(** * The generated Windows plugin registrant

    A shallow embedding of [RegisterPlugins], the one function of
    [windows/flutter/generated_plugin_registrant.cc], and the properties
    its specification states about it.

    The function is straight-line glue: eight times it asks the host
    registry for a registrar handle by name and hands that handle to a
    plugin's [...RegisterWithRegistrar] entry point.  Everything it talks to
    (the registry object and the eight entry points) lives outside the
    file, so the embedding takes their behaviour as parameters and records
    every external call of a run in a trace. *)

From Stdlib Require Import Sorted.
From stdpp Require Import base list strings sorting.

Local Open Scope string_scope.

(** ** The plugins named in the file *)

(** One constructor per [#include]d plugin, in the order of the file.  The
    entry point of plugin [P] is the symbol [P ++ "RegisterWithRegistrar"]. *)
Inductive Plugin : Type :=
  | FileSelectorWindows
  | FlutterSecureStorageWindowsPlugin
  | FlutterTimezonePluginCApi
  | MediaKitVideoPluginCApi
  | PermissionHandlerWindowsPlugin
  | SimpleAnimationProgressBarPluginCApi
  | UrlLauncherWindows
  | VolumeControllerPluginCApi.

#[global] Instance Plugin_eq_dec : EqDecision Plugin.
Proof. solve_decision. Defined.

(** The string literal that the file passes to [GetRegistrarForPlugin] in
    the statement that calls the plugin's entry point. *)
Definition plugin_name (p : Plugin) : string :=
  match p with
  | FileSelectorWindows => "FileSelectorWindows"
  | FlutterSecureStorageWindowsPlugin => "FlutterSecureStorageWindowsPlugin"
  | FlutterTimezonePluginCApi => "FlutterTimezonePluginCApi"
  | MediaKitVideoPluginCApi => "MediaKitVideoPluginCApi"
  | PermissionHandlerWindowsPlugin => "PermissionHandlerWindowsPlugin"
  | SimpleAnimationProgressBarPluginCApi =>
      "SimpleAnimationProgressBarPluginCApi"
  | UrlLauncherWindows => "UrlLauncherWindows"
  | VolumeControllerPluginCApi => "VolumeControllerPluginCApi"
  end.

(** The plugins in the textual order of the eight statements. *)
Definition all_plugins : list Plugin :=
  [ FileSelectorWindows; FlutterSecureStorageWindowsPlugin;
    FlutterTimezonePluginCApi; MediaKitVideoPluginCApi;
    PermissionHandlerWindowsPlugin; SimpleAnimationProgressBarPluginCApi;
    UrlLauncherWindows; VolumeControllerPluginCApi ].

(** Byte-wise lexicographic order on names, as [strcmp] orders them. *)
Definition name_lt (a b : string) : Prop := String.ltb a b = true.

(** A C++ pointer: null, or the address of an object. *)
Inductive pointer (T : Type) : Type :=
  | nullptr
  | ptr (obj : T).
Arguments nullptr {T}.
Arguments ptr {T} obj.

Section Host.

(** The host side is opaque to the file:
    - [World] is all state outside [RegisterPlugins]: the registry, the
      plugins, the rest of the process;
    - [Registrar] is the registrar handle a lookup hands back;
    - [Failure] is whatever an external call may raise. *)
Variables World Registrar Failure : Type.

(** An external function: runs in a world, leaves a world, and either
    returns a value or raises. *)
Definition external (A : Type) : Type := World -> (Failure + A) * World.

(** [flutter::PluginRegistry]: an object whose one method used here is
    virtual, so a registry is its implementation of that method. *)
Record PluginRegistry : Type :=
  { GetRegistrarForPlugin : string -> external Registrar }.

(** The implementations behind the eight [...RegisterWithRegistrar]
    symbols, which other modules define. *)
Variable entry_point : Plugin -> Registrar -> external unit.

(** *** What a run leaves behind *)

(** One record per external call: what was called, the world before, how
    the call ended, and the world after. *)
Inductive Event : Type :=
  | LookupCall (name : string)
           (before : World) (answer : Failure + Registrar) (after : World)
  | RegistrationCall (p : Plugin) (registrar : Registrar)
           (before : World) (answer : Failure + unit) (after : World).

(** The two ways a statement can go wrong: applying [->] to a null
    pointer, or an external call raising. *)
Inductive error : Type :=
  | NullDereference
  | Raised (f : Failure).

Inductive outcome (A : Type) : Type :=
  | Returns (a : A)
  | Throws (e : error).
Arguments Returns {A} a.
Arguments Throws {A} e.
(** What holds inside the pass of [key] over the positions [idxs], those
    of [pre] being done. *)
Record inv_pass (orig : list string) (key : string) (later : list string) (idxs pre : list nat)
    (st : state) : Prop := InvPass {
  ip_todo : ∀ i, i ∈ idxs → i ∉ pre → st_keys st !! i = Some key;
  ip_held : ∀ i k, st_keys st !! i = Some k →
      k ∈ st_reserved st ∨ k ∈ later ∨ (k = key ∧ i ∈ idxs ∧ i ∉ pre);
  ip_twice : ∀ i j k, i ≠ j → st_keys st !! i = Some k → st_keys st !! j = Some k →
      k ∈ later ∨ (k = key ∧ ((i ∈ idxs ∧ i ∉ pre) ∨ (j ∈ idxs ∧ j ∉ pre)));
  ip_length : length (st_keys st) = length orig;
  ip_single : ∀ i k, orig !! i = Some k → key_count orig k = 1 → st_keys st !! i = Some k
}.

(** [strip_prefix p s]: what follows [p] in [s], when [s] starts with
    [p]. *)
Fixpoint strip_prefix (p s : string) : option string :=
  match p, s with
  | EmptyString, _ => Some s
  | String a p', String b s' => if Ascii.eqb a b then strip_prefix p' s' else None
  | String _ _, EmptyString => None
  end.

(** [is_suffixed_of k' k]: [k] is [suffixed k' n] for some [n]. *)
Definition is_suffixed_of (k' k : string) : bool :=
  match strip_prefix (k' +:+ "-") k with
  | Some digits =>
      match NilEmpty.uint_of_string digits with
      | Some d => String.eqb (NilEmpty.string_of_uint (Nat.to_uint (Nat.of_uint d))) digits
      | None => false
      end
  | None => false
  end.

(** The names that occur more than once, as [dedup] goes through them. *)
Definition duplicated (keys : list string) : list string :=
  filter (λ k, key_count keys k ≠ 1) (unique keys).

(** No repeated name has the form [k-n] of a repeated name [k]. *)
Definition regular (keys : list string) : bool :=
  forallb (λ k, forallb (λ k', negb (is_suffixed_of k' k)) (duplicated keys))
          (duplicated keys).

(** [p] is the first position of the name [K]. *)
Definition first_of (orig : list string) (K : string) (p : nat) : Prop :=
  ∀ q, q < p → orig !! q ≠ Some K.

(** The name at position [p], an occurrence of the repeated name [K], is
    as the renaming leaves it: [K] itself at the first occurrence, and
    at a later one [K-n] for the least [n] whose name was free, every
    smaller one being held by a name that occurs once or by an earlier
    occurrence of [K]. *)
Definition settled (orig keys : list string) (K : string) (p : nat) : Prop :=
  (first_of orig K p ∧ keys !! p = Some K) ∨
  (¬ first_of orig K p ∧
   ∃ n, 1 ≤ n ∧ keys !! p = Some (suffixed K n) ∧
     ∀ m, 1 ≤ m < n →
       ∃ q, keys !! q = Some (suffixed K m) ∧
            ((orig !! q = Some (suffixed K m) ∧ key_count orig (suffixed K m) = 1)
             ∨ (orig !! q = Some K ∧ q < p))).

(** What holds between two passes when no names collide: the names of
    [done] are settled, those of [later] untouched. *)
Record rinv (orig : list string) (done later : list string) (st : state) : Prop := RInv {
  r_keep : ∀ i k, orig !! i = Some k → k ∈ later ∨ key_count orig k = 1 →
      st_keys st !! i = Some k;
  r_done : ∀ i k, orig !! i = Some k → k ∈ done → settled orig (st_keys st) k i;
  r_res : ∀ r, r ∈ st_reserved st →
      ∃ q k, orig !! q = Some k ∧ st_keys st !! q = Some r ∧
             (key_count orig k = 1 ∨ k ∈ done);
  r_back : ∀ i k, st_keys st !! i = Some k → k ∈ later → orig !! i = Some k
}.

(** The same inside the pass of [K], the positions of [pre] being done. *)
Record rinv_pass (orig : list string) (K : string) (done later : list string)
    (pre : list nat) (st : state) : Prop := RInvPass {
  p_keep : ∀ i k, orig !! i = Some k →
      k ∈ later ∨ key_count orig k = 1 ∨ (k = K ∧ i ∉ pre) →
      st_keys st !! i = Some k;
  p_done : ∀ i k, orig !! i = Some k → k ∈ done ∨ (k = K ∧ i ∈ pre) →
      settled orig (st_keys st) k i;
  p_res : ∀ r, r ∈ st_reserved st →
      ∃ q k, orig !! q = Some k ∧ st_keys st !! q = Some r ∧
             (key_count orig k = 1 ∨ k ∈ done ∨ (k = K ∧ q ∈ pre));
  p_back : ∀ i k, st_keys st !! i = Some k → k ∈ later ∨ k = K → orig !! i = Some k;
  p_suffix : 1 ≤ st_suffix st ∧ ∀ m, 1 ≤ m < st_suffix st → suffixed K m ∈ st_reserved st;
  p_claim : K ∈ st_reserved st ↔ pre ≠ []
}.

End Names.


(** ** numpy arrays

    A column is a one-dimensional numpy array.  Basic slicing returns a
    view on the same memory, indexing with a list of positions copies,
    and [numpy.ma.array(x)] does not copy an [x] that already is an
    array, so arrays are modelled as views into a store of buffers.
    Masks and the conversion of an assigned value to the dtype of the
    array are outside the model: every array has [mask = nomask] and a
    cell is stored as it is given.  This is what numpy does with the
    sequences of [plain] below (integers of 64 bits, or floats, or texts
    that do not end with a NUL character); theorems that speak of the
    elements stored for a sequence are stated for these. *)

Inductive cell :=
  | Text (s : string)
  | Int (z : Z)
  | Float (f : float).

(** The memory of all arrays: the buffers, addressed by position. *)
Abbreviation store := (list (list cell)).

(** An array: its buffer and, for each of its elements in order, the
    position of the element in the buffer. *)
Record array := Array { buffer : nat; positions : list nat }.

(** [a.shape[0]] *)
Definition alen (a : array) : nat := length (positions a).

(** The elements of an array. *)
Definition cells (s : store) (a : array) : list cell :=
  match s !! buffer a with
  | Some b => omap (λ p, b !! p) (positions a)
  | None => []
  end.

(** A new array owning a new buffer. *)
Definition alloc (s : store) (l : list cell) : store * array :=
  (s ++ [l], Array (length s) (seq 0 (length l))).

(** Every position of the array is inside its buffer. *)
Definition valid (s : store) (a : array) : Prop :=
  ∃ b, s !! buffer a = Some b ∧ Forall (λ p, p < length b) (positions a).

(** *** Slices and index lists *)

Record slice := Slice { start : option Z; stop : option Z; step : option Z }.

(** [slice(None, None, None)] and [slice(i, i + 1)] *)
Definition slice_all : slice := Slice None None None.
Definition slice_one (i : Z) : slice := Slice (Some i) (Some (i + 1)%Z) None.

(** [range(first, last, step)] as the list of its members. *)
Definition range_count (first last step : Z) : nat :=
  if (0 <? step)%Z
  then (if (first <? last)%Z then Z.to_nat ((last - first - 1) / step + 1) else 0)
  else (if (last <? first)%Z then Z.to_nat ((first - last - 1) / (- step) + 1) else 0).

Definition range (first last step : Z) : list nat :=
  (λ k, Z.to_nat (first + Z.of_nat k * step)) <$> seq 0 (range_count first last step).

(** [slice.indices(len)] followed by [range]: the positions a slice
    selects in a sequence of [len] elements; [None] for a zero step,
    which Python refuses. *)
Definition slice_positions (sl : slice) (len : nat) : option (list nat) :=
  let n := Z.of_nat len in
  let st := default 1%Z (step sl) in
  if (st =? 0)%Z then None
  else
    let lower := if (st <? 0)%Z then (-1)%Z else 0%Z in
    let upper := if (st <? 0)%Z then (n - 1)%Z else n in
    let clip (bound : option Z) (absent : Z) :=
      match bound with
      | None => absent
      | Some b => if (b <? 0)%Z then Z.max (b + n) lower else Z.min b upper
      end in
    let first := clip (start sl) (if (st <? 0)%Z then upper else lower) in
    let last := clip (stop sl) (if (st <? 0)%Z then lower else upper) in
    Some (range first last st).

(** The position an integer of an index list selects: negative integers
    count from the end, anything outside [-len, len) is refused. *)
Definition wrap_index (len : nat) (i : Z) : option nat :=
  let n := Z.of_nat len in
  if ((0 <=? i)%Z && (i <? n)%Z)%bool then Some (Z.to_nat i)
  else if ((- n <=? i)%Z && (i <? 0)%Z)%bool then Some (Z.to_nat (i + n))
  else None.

________

→ Problem details
What lines above hold the word "else"? Pull each one out.

→ Exercise output
  | String a p', String b s' => if Ascii.eqb a b then strip_prefix p' s' else None
  then (if (first <? last)%Z then Z.to_nat ((last - first - 1) / step + 1) else 0)
  else (if (last <? first)%Z then Z.to_nat ((first - last - 1) / (- step) + 1) else 0).
  else
    let lower := if (st <? 0)%Z then (-1)%Z else 0%Z in
    let upper := if (st <? 0)%Z then (n - 1)%Z else n in
      | Some b => if (b <? 0)%Z then Z.max (b + n) lower else Z.min b upper
    let first := clip (start sl) (if (st <? 0)%Z then upper else lower) in
    let last := clip (stop sl) (if (st <? 0)%Z then lower else upper) in
  else if ((- n <=? i)%Z && (i <? 0)%Z)%bool then Some (Z.to_nat (i + n))
  else None.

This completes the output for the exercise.